PCI costs were much less in VA facilities. The mean adjusted cost of the PCI in CC hospitals was $22,025 and $15,683 in VA hospitals (P <.001). Total costs for patients undergoing PCI (the sum of the index procedure, readmission, and travel cost) were also significantly higher in CC hospitals ($23,059 vs $16,771, P <.001).

The mean adjusted cost of the index CABG procedures was $55,526 in CC hospitals and $63,144 in VA hospitals (P <.01). Total costs were also significantly lower in CC hospitals ($56,749 vs $65,264, P <.01).

The VA patients were much more likely to receive PCI from a hospital that did not meet the recommended volume threshold of 200 cases annually (41.7% for VA vs 3.7% for CC, P <.001).

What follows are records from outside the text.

(** Such a packet reaches the protocol in its header, with the payload pointer behind the header
    and ip_data set. *)
Lemma input_dispatch w p b l F hdr c inp i : for_inp w p b l F hdr c inp i →
  ∃ s1, ip4_input p inp w =
      (s ← (if IPH_PROTO hdr =? IP_PROTO_UDP then udp_input p inp s1
            else if IPH_PROTO hdr =? IP_PROTO_TCP then tcp_input p inp s1
            else if IPH_PROTO hdr =? IP_PROTO_ICMP then icmp_input p inp s1
            else if IPH_PROTO hdr =? IP_PROTO_IGMP then igmp_deliver p inp (iph_dest hdr) s1
            else unknown_proto p inp (zlen hdr) s1);
       Ok (ERR_OK, set_ps (on_ip (set_ip_data (IpGlobals None None 0 0 IPADDR_ANY IPADDR_ANY)) s) w)) ∧
    request s1 p (grown (- zlen hdr) b) l F hdr c ∧ dat s1 = rdat w ∧ net (al s1) = net (al (ps w)) ∧ log s1 = log (ps w) ∧
    pb s1 = <[p := grown (- zlen hdr) b]> (pb (ps w)) ∧ am (al s1) = am (al (ps w)) ∧
    ip_data (al s1) = IpGlobals (Some inp) (Some inp) (payload b) (zlen hdr) (iph_src hdr) (iph_dest hdr).
Proof.
  intros [Hre Hk Hi Hhl Hh Hv Hln Hoff Hne Hacc Hmc Hbad]. pose proof Hre as [Hx Hl Hlen Hc H20 He].
  set (C := hdr ++ c) in *. assert (Hf : take 20 C = take 20 hdr) by (unfold C; rewrite take_app_le; [done|unfold zlen in *; lia]).
  destruct (hdr_fields_take hdr) as (Fv & Fhl & Fln & Foff & Fpr & Fsrc & Fdst). rewrite <-Hf in Fv, Fhl, Fln, Foff, Fpr, Fsrc, Fdst.
  assert (Hlen_c : ip_len C = zlen C) by (unfold ip_len; by rewrite Fln).
  rewrite (input_head w p b l F C inp Hre) by (right; lia). unfold good_header. rewrite Fv, Hv, Fhl, <-Hhl, Hlen_c. change IP_HLEN with 20.
  replace (len b <? zlen hdr) with false by lia. replace (zlen C <? zlen C) with false by lia. replace (zlen hdr <? 20) with false by lia. cbn [Z.eqb Pos.eqb orb negb andb].
  destruct (checked_ok w p b l F C inp i Hre Hk Hi) as (r & ck & _ & _ & Hsome & _ & _ & Hdel). rewrite Fdst in Hsome. rewrite Fsrc, Foff, Fhl, <-Hhl in Hdel.
  rewrite (Hdel inp) by (done || apply Hsome; (done || by exists i)). unfold ip4_deliver.
  set (w1 := with_src_dest C w). assert (Hhd : ld_hdr (dat (ps w1)) (payload b) = Ok (take 20 C)).
  { unfold ld_hdr. change (dat (ps w1)) with (rdat w). by rewrite (content_head (rdat w) p b l C Hlen Hc H20). }
  rewrite Hhd. cbn [mbind res_bind]. rewrite Fpr. set (s0 := on_ip _ (ps w1)). destruct (excl_get _ _ p b Hx) as [Hb _]; [by left|].
  pose proof Hlen as (_ & Ht1 & Ht2 & Hll). apply lens_ok_range in Hll as Hr.
  rewrite (remove_header_eq s0 p b (zlen hdr)) by (done || lia). cbn [mbind res_bind]. set (b1 := grown (- zlen hdr) b). set (s1 := putp p b1 s0).
  assert (Hb1 : grown (zlen hdr) b1 = b) by (unfold b1; rewrite grown_grown; replace (- zlen hdr + zlen hdr) with 0 by lia; apply with_grown_0).
  assert (Hg : ip_data (al s1) = IpGlobals (Some inp) (Some inp) (payload b) (zlen hdr) (iph_src hdr) (iph_dest hdr)).
  { unfold s1, s0, w1, with_src_dest. cbn. by rewrite Fhl, <-Hhl, Fsrc, Fdst. }
  exists s1. split; [rewrite Hg; cbn [current_iphdr_dest]; by destruct (if IPH_PROTO hdr =? IP_PROTO_UDP then _ else _)|]. split_and!; try done.
  split; rewrite ?Hb1; try done; [apply lookup_insert_eq| |unfold b1; cbn [grown with_tot_len with_len with_payload len]; lia].
  unfold s1. rewrite putp_putp, putp_id by done. eapply (excl_same (ps w)); [reflexivity..|exact Hx].
Qed.
Lemma addr_changed_eq old new l : NoDup l → ∀ u, (∀ a, a ∈ l → is_Some (pcbs u !! a)) →
  ∃ u', addr_changed_loop old new l u = Ok u' ∧ udp_pcbs u' = udp_pcbs u ∧ udp_port u' = udp_port u ∧ upool u' = upool u ∧
    ∀ a, pcbs u' !! a = if bool_decide (a ∈ l) then rehome old new <$> pcbs u !! a else pcbs u !! a.
Proof.
  induction 1 as [|a l Ha Hnd IH]; intros u Hk; cbn [addr_changed_loop].
  { exists u. by split_and!. }
  destruct (Hk a) as [b Hb]; [by left|]. rewrite (getu_some _ _ _ Hb). cbn [mbind res_bind]. cbv zeta.
  set (u1 := if ip_addr_cmp (local_ip b) old then putu a (with_local_ip (ip_addr_copy new) b) u else u).
  assert (Hu1 : pcbs u1 = <[a := rehome old new b]> (pcbs u) ∧ udp_pcbs u1 = udp_pcbs u ∧ udp_port u1 = udp_port u ∧ upool u1 = upool u).
  { unfold u1, rehome. destruct (ip_addr_cmp _ _); [done|]. split; [|done]. symmetry. by apply insert_id. }
  destruct Hu1 as (Hp1 & Hl1 & Ho1 & Hq1). destruct (IH u1) as (u' & -> & Hl' & Ho' & Hq' & Hp').
  { intros x Hx. rewrite Hp1. destruct (decide (x = a)) as [-> |]; [rewrite lookup_insert_eq; by eexists|]. rewrite lookup_insert_ne by done. apply Hk. by right. }
  exists u'. split_and!; try congruence. intros x. rewrite Hp', Hp1. destruct (decide (x = a)) as [-> |Hne].
  - rewrite lookup_insert_eq, bool_decide_eq_false_2, bool_decide_eq_true_2 by (done || by left). by rewrite Hb.
  - rewrite lookup_insert_ne by done. rewrite (bool_decide_ext (x ∈ a :: l) (x ∈ l)); [done|]. rewrite elem_of_cons. naive_solver.
Qed.

(** No block on the list is bound to the address. *)
Definition unused u (x : ip_addr) : Prop := ∀ a b, a ∈ udp_pcbs u → pcbs u !! a = Some b → ip_addr_cmp (local_ip b) x = false.
(* ===== verification/UdpIpFacts.v ===== *)
(** * UDP: what is sent and what is delivered

    udp_sendto hands the UDP header and the data to IP; udp_input gives the data of a
    datagram to the callback of its block, or answers with an ICMP message. *)

From S2P Require Import Prelude ByteMem Def IpAddr MempPool Chksum Pbuf PbufFacts PbufData PbufLife PbufChain PbufCopy PbufOwn Ip4Addr Etharp.
From S2P Require Import Ip4Frag Ip4FragQueue Iface Igmp Autoip Netif Ip4 Icmp Ip4Input Ip4Facts Ip4FragOut Ip4FragSend Ip4Send Ip4OutFacts Ip4Output.
From S2P Require Import IcmpFacts IcmpEcho Ip4InputFacts Udp UdpFacts UdpIp.

(** The header of a datagram with [n] bytes, header included, without checksum. *)
Definition udp_header (sport dport n : Z) : list Z :=
  word16 (lwip_htons sport) ++ word16 (lwip_htons dport) ++ word16 (lwip_htons n) ++ word16 0.

(** The ports that udp_input finds in a datagram. *)
Definition dgram_sport (c : list Z) : Z := lwip_htons (rd16 c 0).
Definition dgram_dport (c : list Z) : Z := lwip_htons (rd16 c 2).

Lemma header_ports sport dport n c : is_u16 sport → is_u16 dport →
  dgram_sport (udp_header sport dport n ++ c) = sport ∧ dgram_dport (udp_header sport dport n ++ c) = dport.
Proof.
  intros Hs Hd. assert (Hr : ∀ x, is_u16 x → is_u16 (lwip_htons x)) by (intros x Hx; unfold lwip_htons; rewrite PP_HTONS_eq by done; ulia).
  unfold dgram_sport, dgram_dport. change (rd16 (udp_header sport dport n ++ c) 0) with (rd16 (word16 (lwip_htons sport)) 0).
  change (rd16 (udp_header sport dport n ++ c) 2) with (rd16 (word16 (lwip_htons dport)) 0). rewrite !rd16_word16 by auto. by rewrite !htons_htons.
Qed.

Section datagrams.
Context {A P N W Q : Type} `{LinkLaws A P (ustate Q * N) W} `{Pool Q} `{!PoolLaws Q} `{UdpEnv (pstate (ipmem A P (ustate Q * N) W))}.
Abbreviation st := (pstate (ipmem A P (ustate Q * N) W)).
Implicit Types (s : st) (F G l : list (Z * pbuf)) (c : list Z).

(** ** Sending *)

(** The source address of a datagram through the interface [i]: [None] when the block is
    bound to an address that is not the one of the interface. *)
Definition source4 (c : udp_pcb) (i : iface) : option Z :=
  let a := ip4_of (local_ip c) in
  if ip4_addr_isany_val a || ip4_addr_ismulticast a then Some (nip i) else if a =? nip i then Some a else None.

Lemma transmit_sends s p b l F c n i blk dst dport src : excl s (((p, b) :: l) ++ F) → ram_struct b → linked (Some p) ((p, b) :: l) →
  lens_ok ((p, b) :: l) → content (dat s) ((p, b) :: l) = Some c → ifs (net (al s)) !! n = Some i →
  header_fits p (UDP_HLEN + IP_HLEN) b false = true → IP_IS_V6 dst = false → ip_addr_ismulticast dst = false →
  let c' := with_header (ip4_of src) (ip4_of dst) (ttl blk) (tos blk) IP_PROTO_UDP (ip_id (al s)) []
              (udp_header (local_port blk) dport (zlen c + UDP_HLEN) ++ c) in can_cut (mtu i) c' →
  ∃ e s' k, udp_transmit blk p dst dport n src (putp p (grown UDP_HLEN b) s) = Ok (e, s') ∧ held s' p ((p, grown k b) :: l) F ∧
    calm (on_ip next_id s) s' ∧ keeps (((p, b) :: l) ++ F) (dat s) (dat s') ∧ sent_as n (ip4_of dst) (mtu i) c' e s s'.
Proof.
  intros Hx Hram Hl Hlen Hc Hi Hfit Hv4 Hmc c' Hcut. pose proof (content_length _ _ _ Hlen Hc) as Hz. pose proof Hlen as (H1' & H2' & H3' & Hll).
  apply lens_ok_range in Hll as Hr. cbn [bytes_in] in Hz. destruct (fits_split p b UDP_HLEN Hram ltac:(done) Hfit) as [Hf1 Hf2].
  change UDP_HLEN with 8 in *.
  destruct (excl_add_header s p b (l ++ F) 8 Hx Hram ltac:(lia) ltac:(lia) ltac:(lia) ltac:(lia)) as [_ Hadd]. destruct (Hadd Hf1) as (_ & Hx1 & Hmap & Ht).
  set (b1 := grown 8 b) in *. set (s1 := putp p b1 s) in *. assert (Hb1 : pb s1 !! p = Some b1) by apply lookup_insert_eq.
  unfold udp_transmit. rewrite (getp_some _ _ _ Hb1). cbn [mbind res_bind].
  replace (8 <=? len b1) with true by (unfold b1; cbn [grown with_tot_len with_len with_payload len]; lia). cbn [LWIP_ASSERT mbind res_bind].
  change (tot_len b1) with (tot_len b + 8). change (payload b1) with (payload b - 8). rewrite Hmc, andb_false_r.
  pose proof (front_away _ _ _ _ _ Hx1 ltac:(lia) ltac:(lia)) as Haw.
  destruct (proj2 (mread_Some (dat s1) (payload b - 8) (Z.to_nat 8))) as [h Hm]; [exact Hmap|].
  pose proof (mread_length _ _ _ _ Hm) as Hlh. change (Z.to_nat 8) with 8%nat in Hlh.
  assert (Hk : keeps ((p, b) :: l ++ F) (dat s1) (dat s1)) by done.
  store Hm Hk 0. store Hm Hk 2. store Hm Hk 6. store Hm Hk 4. set (s2 := set_dat d2 _).
  assert (Hx2 : excl s2 (((p, b1) :: l) ++ F)) by (eapply (excl_set_dat s1); [exact Hx1|exact Hk]).
  assert (Hc2 : content (dat s2) ((p, b1) :: l) = Some (udp_header (local_port blk) dport (zlen c + 8) ++ c)).
  { apply content_grown; [lia|lia| |].
    - etransitivity; [exact Hm|]. f_equal. unfold udp_header. rewrite Hz. replace (len b + bytes_in l + 8) with (tot_len b + 8) by lia. clear -Hlh.
      do 8 (destruct h as [|? h]; [discriminate Hlh|]). destruct h; [reflexivity|discriminate Hlh].
    - rewrite (keeps_content ((p, b) :: l ++ F) (dat s) (dat s2)); try done. intros x Hx'. rewrite app_comm_cons. apply elem_of_app. by left. }
  unfold ip_output_if_src, ip4_output_if_src. rewrite Hv4.
  destruct (output_opt_src_ok s2 p b1 l F (udp_header (local_port blk) dport (zlen c + 8) ++ c) n i (Some (ip4_of src)) (ip4_of dst) (ttl blk) (tos blk) IP_PROTO_UDP [] Hx2) as (e & s' & k & Hrun & Hh & Hcalm & Hk2 & Hs); try done.
  { apply lens_grown; [done|lia|lia]. }
  exists e, s', (8 + k). split; [exact Hrun|]. unfold b1 in Hh. rewrite grown_grown in Hh. split; [done|]. split; [exact Hcalm|]. split; [|exact Hs].
  eapply (keeps_trans _ _ (dat s2)); [exact Hk|]. eapply (keeps_grown p b (l ++ F) 8); [lia|exact Hk2].
Qed.

Lemma sendto_if_src_ok s p b l F c n i pcb blk dst dport src : excl s (((p, b) :: l) ++ F) → ram_struct b → linked (Some p) ((p, b) :: l) →
  lens_ok ((p, b) :: l) → content (dat s) ((p, b) :: l) = Some c → ifs (net (al s)) !! n = Some i →
  pcbs (udp_of s) !! pcb = Some blk → local_port blk ≠ 0 → IP_ADDR_PCB_VERSION_MATCH blk src = true → IP_ADDR_PCB_VERSION_MATCH blk dst = true →
  header_fits p (UDP_HLEN + IP_HLEN) b false = true → IP_IS_V6 dst = false → ip_addr_ismulticast dst = false →
  let c' := with_header (ip4_of src) (ip4_of dst) (ttl blk) (tos blk) IP_PROTO_UDP (ip_id (al s)) []
              (udp_header (local_port blk) dport (zlen c + UDP_HLEN) ++ c) in can_cut (mtu i) c' →
  ∃ e s' k, udp_sendto_if_src pcb p dst dport n src s = Ok (e, s') ∧ held s' p ((p, grown k b) :: l) F ∧
    calm (on_ip next_id s) s' ∧ keeps (((p, b) :: l) ++ F) (dat s) (dat s') ∧ sent_as n (ip4_of dst) (mtu i) c' e s s'.
Proof.
  intros Hx Hram Hl Hlen Hc Hi Hblk Hport Hms Hmd Hfit Hv4 Hmc c' Hcut. unfold udp_sendto_if_src. rewrite (getu_some _ _ _ Hblk). cbn [mbind res_bind].
  rewrite Hms, Hmd. cbn [negb orb]. rewrite (proj2 (Z.eqb_neq _ _) Hport). cbn [mbind res_bind]. change (negb (ERR_OK =? ERR_OK)) with false. cbv iota.
  destruct (excl_get _ _ p b Hx) as [Hpb _]; [by left|]. rewrite (getp_some _ _ _ Hpb). cbn [mbind res_bind].
  pose proof Hlen as (H1' & H2' & H3' & Hll). apply lens_ok_range in Hll as Hr. destruct (fits_split p b UDP_HLEN Hram ltac:(done) Hfit) as [Hf1 _].
  destruct (excl_add_header s p b (l ++ F) UDP_HLEN Hx Hram ltac:(lia) ltac:(lia) ltac:(lia) ltac:(done)) as [_ Hadd]. destruct (Hadd Hf1) as (Hrun & _ & _ & Ht).
  change UDP_HLEN with 8 in *. rewrite (u16_id (tot_len b + 8)) by ulia. replace (tot_len b + 8 <? tot_len b) with false by lia.
  unfold udp_make_room. change UDP_HLEN with 8. rewrite Hrun. cbn [mbind res_bind Z.eqb]. change (udp_of (putp p (grown 8 b) s)) with (udp_of s). rewrite (getu_some _ _ _ Hblk). cbn [mbind res_bind].
  destruct (transmit_sends s p b l F c n i blk dst dport src Hx Hram Hl Hlen Hc Hi Hfit Hv4 Hmc Hcut) as (e & s' & k & Hs & ?).
  change UDP_HLEN with 8 in Hs. rewrite Hs. cbn [mbind res_bind]. rewrite Z.eqb_refl. cbn [negb mbind res_bind]. by exists e, s', k.
Qed.

(** C39: Sending a datagram.  udp_sendto of a packet in the heap that its caller alone holds, from
    a block with a local port that is not tied to an interface, to an IPv4 address that
    is no multicast address: without a route, or when the block is bound to an address
    that the interface does not have, the result is ERR_RTE and nothing happens.
    Otherwise, with room for both headers in front of the data, the data with a UDP header
    that has the port of the block, the destination port and the length, and an IP header
    with the time to live and the type of service of the block, is handed to the link
    layer, in fragments if necessary.  The caller keeps the packet and nothing else
    changes. *)
Theorem udp_sendto_sends s p b l F c pcb blk dst dport :
  excl s (((p, b) :: l) ++ F) → ram_struct b → linked (Some p) ((p, b) :: l) → lens_ok ((p, b) :: l) → content (dat s) ((p, b) :: l) = Some c →
  pcbs (udp_of s) !! pcb = Some blk → local_port blk ≠ 0 → netif_idx blk = NETIF_NO_INDEX →
  IP_ADDR_PCB_VERSION_MATCH blk (v4_addr dst) = true → ip4_addr_ismulticast dst = false →
  (ip4_route dst s = Ok None → udp_sendto pcb p (v4_addr dst) dport s = Ok (ERR_RTE, s)) ∧
  ∀ n i, ip4_route dst s = Ok (Some n) → ifs (net (al s)) !! n = Some i →
    match source4 blk i with
    | None => udp_sendto pcb p (v4_addr dst) dport s = Ok (ERR_RTE, s)
    | Some src =>
        header_fits p (UDP_HLEN + IP_HLEN) b false = true →
        let c' := with_header src dst (ttl blk) (tos blk) IP_PROTO_UDP (ip_id (al s)) []
                    (udp_header (local_port blk) dport (zlen c + UDP_HLEN) ++ c) in can_cut (mtu i) c' →
        ∃ e s' k, udp_sendto pcb p (v4_addr dst) dport s = Ok (e, s') ∧ held s' p ((p, grown k b) :: l) F ∧
          calm (on_ip next_id s) s' ∧ keeps (((p, b) :: l) ++ F) (dat s) (dat s') ∧ sent_as n dst (mtu i) c' e s s'
    end.
Proof.
  intros Hx Hram Hl Hlen Hc Hblk Hport Hidx Hmd Hmc. unfold udp_sendto. rewrite (getu_some _ _ _ Hblk). cbn [mbind res_bind]. rewrite Hmd, Hidx. cbn [negb].
  change (negb (NETIF_NO_INDEX =? NETIF_NO_INDEX)) with false. cbv iota. unfold multicast_netif.
  assert (Hmc' : ip_addr_ismulticast (v4_addr dst) = false) by exact Hmc. rewrite Hmc'. cbn [mbind res_bind].
  unfold ip_route. change (IP_IS_V6 (v4_addr dst)) with false. cbv iota. change (ip4_of (v4_addr dst)) with dst.
  split; [by intros ->|]. intros n i -> Hi. cbn [mbind res_bind]. unfold udp_sendto_if. rewrite (getu_some _ _ _ Hblk). cbn [mbind res_bind]. rewrite Hmd. cbn [negb].
  change (IP_IS_V6 (v4_addr dst)) with false. cbv iota. unfold getn. rewrite Hi. cbn [deref mbind res_bind]. unfold source4. cbv zeta.
  destruct (ip4_addr_isany_val (ip4_of (local_ip blk)) || ip4_addr_ismulticast (ip4_of (local_ip blk))); cbn [mbind res_bind].
  - intros Hfit Hcut. apply (sendto_if_src_ok s p b l F c n i pcb blk (v4_addr dst) dport (v4_addr (nip i))); try done.
  - destruct (ip4_of (local_ip blk) =? nip i); [|done]. cbn [mbind res_bind]. intros Hfit Hcut.
    apply (sendto_if_src_ok s p b l F c n i pcb blk (v4_addr dst) dport (local_ip blk)); try done.
    unfold IP_ADDR_PCB_VERSION_MATCH. by rewrite Z.eqb_refl, orb_true_r.
Qed.
(** * media_importer: date resolution, duplicate detection and placement

    A shallow embedding of [MediaImporter] (media_importer.py) and the
    properties of its placement engine.  The file system, the EXIF reader,
    the MD5 digest and the clock conversions are modelled as far as the
    importer observes them; every function of the class keeps its Python
    name. *)

From Stdlib Require Import ZArith Lia Ascii String List Sorted.
From stdpp Require Import base decidable option list gmap strings pretty.

Local Open Scope string_scope.

(** ** Strings as Python uses them here *)

Module PyStr.

(** [str.lstrip('.')] *)
Fixpoint lstrip_dots (s : string) : string :=
  match s with
  | String "."%char s' => lstrip_dots s'
  | _ => s
  end.

(** [str.rfind('.')]: index of the last dot, [None] for Python's -1. *)
Fixpoint rfind_dot (s : string) : option nat :=
  match s with
  | EmptyString => None
  | String c s' =>
      match rfind_dot s' with
      | Some i => Some (S i)
      | None => if Ascii.eqb c "."%char then Some 0%nat else None
      end
  end.

(** [s[i:]] and [s[:i]] *)
Definition slice_from (i : nat) (s : string) : string :=
  substring i (String.length s - i) s.
Definition slice_to (i : nat) (s : string) : string :=
  substring 0 i s.




End PyStr.

(** ** pathlib: a path is the list of its components *)

Module Pathlib.

Abbreviation path := (list string).

(** [p / name] *)
Definition joinpath (p : path) (name : string) : path := (p ++ [name])%list.

(** [PurePath.name]: the final component, empty for the root. *)
Definition name (p : path) : string := List.last p "".

(** [PurePath.suffix] (3.14): the name is stripped of leading dots
    first, then cut at its last dot. *)
Definition suffix (p : path) : string :=
  let n := PyStr.lstrip_dots (name p) in
  match PyStr.rfind_dot n with
  | None => ""
  | Some i => PyStr.slice_from i n
  end.
Lemma ToReversed_ToSorted_leave_original_witness :
  let σ : gmap positive (gmap string Z) := <[1%positive := sample3]> ∅ in
  let es := map_to_list sample3 in
  let compare : Comparator :=
    λ (a b : Z) (_ _ : string),
      if (a <? b)%Z then (-1)%Z else if (b <? a)%Z then 1%Z else 0%Z in
  σ !! 1%positive = Some sample3 ∧ GoInt.in_range (GoInt.len es) ∧
  (∃ c' σ',
      Heap.ToReversed 0%Z 1%positive es es σ = Some (c', σ') ∧
      c' ≠ 1%positive ∧ σ !! c' = None ∧ is_Some (σ' !! c') ∧
      σ' !! 1%positive = Some sample3 ∧ ∀ p, p ≠ c' → σ' !! p = σ !! p) ∧
  (∃ c' σ',
      Heap.ToSorted 0%Z insertion_sort 1%positive compare es es σ
        = Some (c', σ') ∧
      c' ≠ 1%positive ∧ σ !! c' = None ∧ is_Some (σ' !! c') ∧
      σ' !! 1%positive = Some sample3 ∧ ∀ p, p ≠ c' → σ' !! p = σ !! p).
Proof.
  intros σ es compare.
  assert (σ !! 1%positive = Some sample3) as Hc by reflexivity.
  assert (GoInt.in_range (GoInt.len es)) as Hrange
    by (apply in_range_small; vm_compute; split; discriminate).
  split; [assumption|]. split; [assumption|].
  exact (ToReversed_ToSorted_leave_original 0%Z insertion_sort
           σ 1%positive sample3 compare es es Hc Hrange).
Defined.

Example ToSorted_scenario :
  let σ : gmap positive (gmap string Z) := <[1%positive := sample3]> ∅ in
  let es := map_to_list sample3 in
  Heap.ToSorted 0%Z insertion_sort 1%positive
    (λ (a b : Z) (_ _ : string),
       if (a <? b)%Z then (-1)%Z else if (b <? a)%Z then 1%Z else 0%Z)
    es es σ
  = Some (2%positive, <[2%positive := sample3]> σ).
Proof. vm_compute. reflexivity. Qed.

(** * Further properties *)

(** ** The storage core *)

Section StorageFacts.
Context `{Countable K} {V : Type}.
Variable zero : V.
Implicit Types (m : gmap K V) (es : list (K * V)).

(** [Set] then [Get]: the key just set is found with the value set,
    every other key is found as before, and the size grows by one
    exactly when the key was absent. *)
Theorem Set_Get m (key k : K) (value : V) :
  Get zero key (Set_ key value m) = (value, true) ∧
  (k ≠ key → Get zero k (Set_ key value m) = Get zero k m) ∧
  Size (Set_ key value m)
  = (if Has zero key m then Size m else Size m + 1)%Z.
Proof.
  unfold Get, Set_, Has, Size, index2. split_and!.
  - by rewrite lookup_insert_eq.
  - intros Hne. by rewrite lookup_insert_ne.
  - destruct (m !! key) as [v|] eqn:Hkey; simpl.
    + rewrite map_size_insert_Some; [done|by eexists].
    + rewrite map_size_insert_None by done. lia.
Qed.
Lemma find_table_leaders page table :
  In table (Cheerio.find "table.leaders" page) ->
  exists classes children,
    Cheerio.tree table = Cheerio.Element "table" classes children
    /\ In "leaders" classes.
Proof.
  intros (e0 & anc & _ & _ & Hm)%in_find.
  change (Cheerio.parseSelector "table.leaders")
    with [ {| Cheerio.ancestors := [];
              Cheerio.subject :=
                {| Cheerio.tag := Some "table";
                   Cheerio.withClasses := ["leaders"] |} |} ] in Hm.
  cbn [existsb] in Hm. rewrite orb_false_r in Hm.
  apply andb_true_iff in Hm as [Hm _].
  apply matchesCompound_named in Hm.
  destruct (Cheerio.tree table) as [|name classes children]; [done|].
  destruct Hm as [-> Hcls]. exists classes, children. split; [done|].
  apply Hcls. simpl. tauto.
Qed.

(** The selector of the header row finds the rows, whether in a head or not. *)
Lemma find_thead_tr table :
  Cheerio.find "thead tr, tr" table = Cheerio.find "tr" table.
Proof.
  unfold Cheerio.find. apply flat_map_ext. intros e.
  unfold Cheerio.find1. f_equal.
  apply filter_ext. intros [anc x].
  change (Cheerio.parseSelector "thead tr, tr")
    with [ {| Cheerio.ancestors :=
                [ {| Cheerio.tag := Some "thead"; Cheerio.withClasses := [] |} ];
              Cheerio.subject :=
                {| Cheerio.tag := Some "tr"; Cheerio.withClasses := [] |} |};
           {| Cheerio.ancestors := [];
              Cheerio.subject :=
                {| Cheerio.tag := Some "tr"; Cheerio.withClasses := [] |} |} ].
  change (Cheerio.parseSelector "tr")
    with [ {| Cheerio.ancestors := [];
              Cheerio.subject :=
                {| Cheerio.tag := Some "tr"; Cheerio.withClasses := [] |} |} ].
  unfold Cheerio.matchesComplex. simpl.
  destruct (Cheerio.matchesCompound _ (Cheerio.tree x)); simpl; [|done].
  assert (Cheerio.matchesChain [] anc = true) as -> by (by destruct anc).
  by rewrite orb_true_r.
Qed.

However, fewer VA patients received PCI in a hospital that had high risk-adjusted heart attack mortality (9.9% for VA vs 14.0% for CC, P <.001).

The VA hospitals provided 4866 (83.6%) of all CABG procedures. Compared with CC patients, VA patients undergoing CABG surgery were more likely to have atrial fibrillation, type 1 diabetes, 3-vessel and 4-vessel procedures, or an ejection fraction less than 30%.

VA patients were more likely to receive CABG surgery at a hospital that did not meet the recommended volume threshold of 125 cases annually (64.4% for VA vs 27.4% for CC, P <.001). There was no difference between VA and CC in the proportion of patients who received CABG surgery in a hospital with more heart attack deaths.

Travel Times

Patients going outside of the VA did have shorter travel times for both procedures. Veterans going to community hospitals for PCI traveled a net distance that was, on average, 53.6 miles less and incurred a mean of $153 less in travel expense. Those traveling for CABG surgery went an average of 73.3 miles less and incurred an average of $690 less in travel expense.

Limitations

The study had several limitations.

  • Mortality was sufficiently rare that the power to detect differences in care quality between the 2 settings may have been limited.
  • Since the patients were younger than 65, study findings may not apply to an older population.
  • The data comes from procedures between 2008 and 2011, so patterns may have changed since then.
  • Researchers did not study the effect of wait time on outcomes, because they did not have information on when procedures were first recommended by providers, which is why the study was limited to non-acute elective procedures.
  • Other unknown differences that could have impacted results include the possibility of undetected referral bias of patients going to community CC as well as the lack of information on CC patients. The VA maintains a registry of patients undergoing PCI, but data for CC patients was not available because of the restrictions governing the national registry of patients undergoing PCI.

The VA is the nation’s largest healthcare system. Writing in a commentary accompanying the study, Frederic S. Resnic, MD, and Gautam Gadey, MD, wondered if quality initiatives undertaken by the VA in recent years, such as “shared treatment protocols, mandated early outpatient follow-up, and integrated pharmacy services,” improved the quality of the smaller individual VA PCI centers.2

They suggested that perhaps a future requirement for participation in the CC program should be an explicit commitment to engage in quality monitoring and improvement efforts in conjunction with the VA. They also wrote that “we believe the VA should actively monitor the clinical outcomes and costs at CC hospitals and provide this information to veterans and their VA clinicians to help them choose the most appropriate setting for their individual needs for coronary revascularization.”

References

1Barnett PG, Hong JS, Carey E. Comparison of accessibility, cost, and quality of elective coronary revascularization between Veterans Affairs and Community Care hospitals [published online January 3, 2018]. JAMA Cardiol. doi:10.1001/jamacardio.2017.4843.

2Resnic FS, Gadey G. Coronary revascularization for veterans—there’s no place like home [published online January 3, 2018]. JAMA Cardiol. doi:10.1001/jamacardio.2017.4864.